La mémoire de la Grande Terreur se constitue ainsi par une mémoire intensément visuelle, dessillante à plus d’un titre, suggérant un monde englouti, un « monde à part » relégué dans les souterrains de l’histoire. Elle est essentiellement portée aujourd’hui par des lieux de mémoire (l’expression a rarement été aussi juste), disséminés sur les territoires de l’ex-URSS, de la Biélorussie, de l’Ukraine, des frontières de la Finlande au grand Nord en passant par la Kirghizie et l’Extrême-Orient russe. La carte figurant les fosses communes étudiées et photographiées ou non et les centres administratifs où les fosses n’ont pas encore été trouvées impressionne par l’envergure du dispositif totalitaire, par l’empreinte du crime sur le paysage. L’histoire et le souvenir de la Grande Terreur passent moins par le témoignage direct (à l’exception du Goulag qui a donné lieu aux témoignages essentiels d’un Chalamov par exemple) que par ses cicatrices visuelles. Ils s’écrivent avec une cartographie, une topographie qui loin de mythifier les lieux de la Catastrophe, comme c’est trop souvent le cas aujourd’hui pour les camps de concentration et d’extermination nazis, redessine une généalogie brisée par le non-savoir et raconte des parcours de vie tragiquement déformés par les autorités soviétiques.

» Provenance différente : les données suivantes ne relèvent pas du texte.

(* ===== verification/MemoryMetadata.v ===== *)
(** * The in-memory metadata repository

    Models src/gateway/service/memory_metadata.go: the repository that keeps
    volumes, attachments, volume status, gateway records, extent pages, the
    chunk-id allocator and the chunk garbage list in Go maps under one mutex.
    Every method runs under that mutex, so a method is one atomic state
    transition.  The clock ([time.Now().Unix()]), the random source
    ([crypto/rand]) and the iteration order of a map are arguments. *)

From Stdlib Require Import ZArith Lia Ascii String.
From stdpp Require Import base list gmap strings sorting.
From S2P Require Import Prelude GoStrings VolumeId GatewayTypes.
Open Scope string_scope.
Open Scope Z_scope.

Module MemMeta.
Import Gateway.

Record Repo := mkRepo {
  volumes : gmap Z VolumeSpec;
  state : gmap Z AttachmentRecord;
  status : gmap Z VolumeStatusRecord;
  gateway : gmap string GatewayRecord;
  extentPages : gmap Z (gmap Z AllocationPageRecord);
  nextChunkID : gmap Z Z;
  chunkGC : gmap Z (gmap Z AllocationChunkGarbageRecord) }.

#[export] Instance Repo_settable : Settable Repo := fun r =>
  mkRepo (volumes r) (state r) (status r) (gateway r) (extentPages r) (nextChunkID r) (chunkGC r).

Definition op (A : Type) := act Repo svc_error A.

(** Map reads with Go's zero value for a missing key. *)
Definition attachment_of (r : Repo) (v : Z) : AttachmentRecord :=
  default zero_AttachmentRecord (state r !! v).
Definition status_of (r : Repo) (v : Z) : VolumeStatusRecord :=
  default zero_VolumeStatusRecord (status r !! v).
Definition pages_of (r : Repo) (v : Z) : gmap Z AllocationPageRecord :=
  default ∅ (extentPages r !! v).
Definition garbage_of (r : Repo) (v : Z) : gmap Z AllocationChunkGarbageRecord :=
  default ∅ (chunkGC r !! v).

(** The records every new volume starts with. *)
Definition fresh_status (volumeID : Z) : VolumeStatusRecord :=
  zero_VolumeStatusRecord <| sVolumeID := volumeID |>
    <| sGatewayConnectionState := GatewayStateUnknown |>.
Definition fresh_attachment : AttachmentRecord := zero_AttachmentRecord <| aGeneration := 1 |>.

Definition add_volume (volumeID : Z) (spec : VolumeSpec) (r : Repo) : Repo :=
  r <| volumes := <[volumeID := spec]> (volumes r) |>
    <| state := <[volumeID := fresh_attachment]> (state r) |>
    <| status := <[volumeID := fresh_status volumeID]> (status r) |>
    <| extentPages := <[volumeID := ∅]> (extentPages r) |>
    <| nextChunkID := <[volumeID := 1]> (nextChunkID r) |>
    <| chunkGC := <[volumeID := ∅]> (chunkGC r) |>.
(* ===== verification/MemoryMetadataFacts.v ===== *)
(** * The in-memory metadata repository: theorems

    Every public method is one of the [call]s below.  The first group shows
    that the maps of the repository stay consistent under any sequence of
    calls; the second that attachment generations fence old attachments; the
    third that extent pages are updated by compare-and-swap and that chunk ids
    are handed out once. *)

From Stdlib Require Import ZArith Lia Ascii String.
From stdpp Require Import base list gmap strings sorting.
From S2P Require Import Prelude GoStrings VolumeId GatewayTypes MemoryMetadata.
Open Scope string_scope.
Open Scope Z_scope.

Module MemMetaFacts.
Import Gateway MemMeta.

(** ** Calls *)

Inductive call :=
| CEnsureVolume (v : VolumeSpec) | CSyncVolumeSpec (v : VolumeSpec)
| CCreateVolume (rand : nat -> option Z) (req : VolumeCreateRequest)
| CUpdateVolume (id : Z) (req : VolumeUpdateRequest) | CDeleteVolume (id : Z)
| CPutVolumeStatus (st : VolumeStatusRecord) | CSetVolumeState (id : Z) (st : string)
| CUnsafeClearAttachment (id : Z) | CUnsafeSetGeneration (id g : Z)
| CAttach (now : Z) (req : AttachRequest) | CDetach (req : DetachRequest)
| CPutGateway (rec : GatewayRecord)
| CPutExtentPage (rec : AllocationPageRecord) (rev : Z) | CAllocateChunkIDs (id n : Z)
| CPutChunkGarbage (now : Z) (rec : AllocationChunkGarbageRecord)
| CDeleteChunkGarbage (id c : Z).

Definition exec (c : call) (r : Repo) : Repo :=
  match c with
  | CEnsureVolume v => (EnsureVolume v r).1
  | CSyncVolumeSpec v => (SyncVolumeSpec v r).1
  | CCreateVolume rand req => (CreateVolume rand req r).1
  | CUpdateVolume id req => (UpdateVolume id req r).1
  | CDeleteVolume id => (DeleteVolume id r).1
  | CPutVolumeStatus st => (PutVolumeStatus st r).1
  | CSetVolumeState id st => (SetVolumeState id st r).1
  | CUnsafeClearAttachment id => (UnsafeClearAttachment id r).1
  | CUnsafeSetGeneration id g => (UnsafeSetGeneration id g r).1
  | CAttach now req => (Attach now req r).1
  | CDetach req => (Detach req r).1
  | CPutGateway rec => (PutGateway rec r).1
  | CPutExtentPage rec rev => (PutExtentPage rec rev r).1
  | CAllocateChunkIDs id n => (AllocateChunkIDs id n r).1
  | CPutChunkGarbage now rec => (PutChunkGarbage now rec r).1
  | CDeleteChunkGarbage id c => (DeleteChunkGarbage id c r).1
  end.

Definition exec_all (cs : list call) (r : Repo) : Repo := fold_left (fun r c => exec c r) cs r.

(** ** Consistency of the maps *)

Record consistent (r : Repo) : Prop := {
  dom_state : dom (state r) = dom (volumes r);
  dom_status : dom (status r) = dom (volumes r);
  dom_pages : dom (extentPages r) = dom (volumes r);
  dom_next : dom (nextChunkID r) = dom (volumes r);
  dom_gc : dom (chunkGC r) = dom (volumes r);
  vol_key : forall v spec, volumes r !! v = Some spec -> vID spec = v;
  page_key : forall v p rec, pages_of r v !! p = Some rec -> pVolumeID rec = v /\ pPageNo rec = p;
  gc_key : forall v c rec, garbage_of r v !! c = Some rec -> gcVolumeID rec = v /\ gcChunkID rec = c }.

(** A map update at a key that is already there keeps the domain. *)
Lemma dom_insert_in {A B} (m : gmap Z A) (d : gmap Z B) k x :
  dom m = dom d -> is_Some (d !! k) -> dom (<[k := x]> m) = dom d.
Proof.
  rewrite <-elem_of_dom. intros H Hk. rewrite dom_insert_L, H.
  by apply subseteq_union_1_L, singleton_subseteq_l.
Qed.

Lemma dom_insert_both {A B} (m : gmap Z A) (d : gmap Z B) k x y :
  dom m = dom d -> dom (<[k := x]> m) = dom (<[k := y]> d).
Proof. intros H. by rewrite !dom_insert_L, H. Qed.

Lemma dom_delete_both {A B} (m : gmap Z A) (d : gmap Z B) k :
  dom m = dom d -> dom (delete k m) = dom (delete k d).
Proof. intros H. by rewrite !dom_delete_L, H. Qed.

(** Replacing the spec, attachment and status of an existing volume. *)
Lemma consistent_replace r v spec spec' st vs :
  consistent r -> volumes r !! v = Some spec -> vID spec' = v ->
  consistent (r <| volumes := <[v := spec']> (volumes r) |>
                <| state := <[v := st]> (state r) |> <| status := <[v := vs]> (status r) |>).
Proof.
  intros [] Hv Hid.
  assert (dom (<[v := spec']> (volumes r)) = dom (volumes r)) as Hd
    by (apply dom_insert_in; [done|by eexists]).
  split; cbn; rewrite ?Hd; try (apply dom_insert_in; [done|by eexists]); try done.
  intros v' s'. rewrite lookup_insert_Some. intros [[<- <-]|[_ H]]; eauto.
Qed.

Lemma consistent_volume r v spec spec' :
  consistent r -> volumes r !! v = Some spec -> vID spec' = v ->
  consistent (r <| volumes := <[v := spec']> (volumes r) |>).
Proof.
  intros [] Hv Hid.
  assert (dom (<[v := spec']> (volumes r)) = dom (volumes r)) as Hd
    by (apply dom_insert_in; [done|by eexists]).
  split; cbn; rewrite ?Hd; try done.
  intros v' s'. rewrite lookup_insert_Some. intros [[<- <-]|[_ H]]; eauto.
Qed.

Lemma consistent_add r v spec : consistent r -> vID spec = v -> consistent (add_volume v spec r).
Proof.
  intros [] Hid. split; cbn; try (by apply dom_insert_both).
  - intros v' s'. rewrite lookup_insert_Some. intros [[<- <-]|[_ H]]; eauto.
  - intros v' p rec. unfold pages_of. cbn. destruct (decide (v' = v)) as [->|Hne].
    + rewrite lookup_insert_eq. done.
    + rewrite lookup_insert_ne by done. apply page_key0.
  - intros v' c rec. unfold garbage_of. cbn. destruct (decide (v' = v)) as [->|Hne].
    + rewrite lookup_insert_eq. done.
    + rewrite lookup_insert_ne by done. apply gc_key0.
Qed.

La recherche de ces lieux s’apparente à une quête de vérité et de relégitimation de vies déchirées et considérées à l’époque comme dérisoires. L’enquête de Kizny, des familles de disparus et des membres de l’association Memorial rejoint un peu les recherches conduites autour de la mémoire de la Shoah en ex-URSS. Pour cette mémoire-là aussi les témoignages directs, des victimes elles-mêmes, font défaut parce qu’elles étaient très vite fusillées ou parce que leurs dernières paroles ont été étouffées, détruites ou sont encore peu accessibles. Restent là aussi des lieux de mémoire arpentés et fouillés, patiemment recensés, commémorés avec beaucoup de difficultés face à des autorités peu conciliantes — ainsi de l’histoire complexe du « ravin des bonnes femmes » (Babi Yar) où la reconnaissance du génocide juif peine à se faire. Restent là encore des témoignages oculaires de personnes qui n’étaient pas concernées par les vagues d’arrestation, de personnes qui n’auraient pas dû se trouver là ou de proches laissés dans l’angoisse de la disparition, et non de la mort. Danilo Kiš, dont l’oeuvre oscille entre la mémoire du génocide juif et ses démêlés avec le régime soviétique, exprimait bien le traumatisme de la disparition d’un père (juif hongrois) dont il ignorait le sort après son départ pour le camp. Son beau cycle familial se comprend comme une geste du père disparu, haussé aux dimensions de la légende. Le portrait du père fantasque et un peu fou est une manière de poursuivre par-delà la disparition (et non la mort que l’enfant ne voulait pas tout de suite admettre) un dialogue avec lui, de faire de la légende une archive-tombeau, le texte jouant le rôle d’état civil fantaisiste : « les scènes dans lesquelles apparaît mon père sont une sorte de négatif, les images de son absence ».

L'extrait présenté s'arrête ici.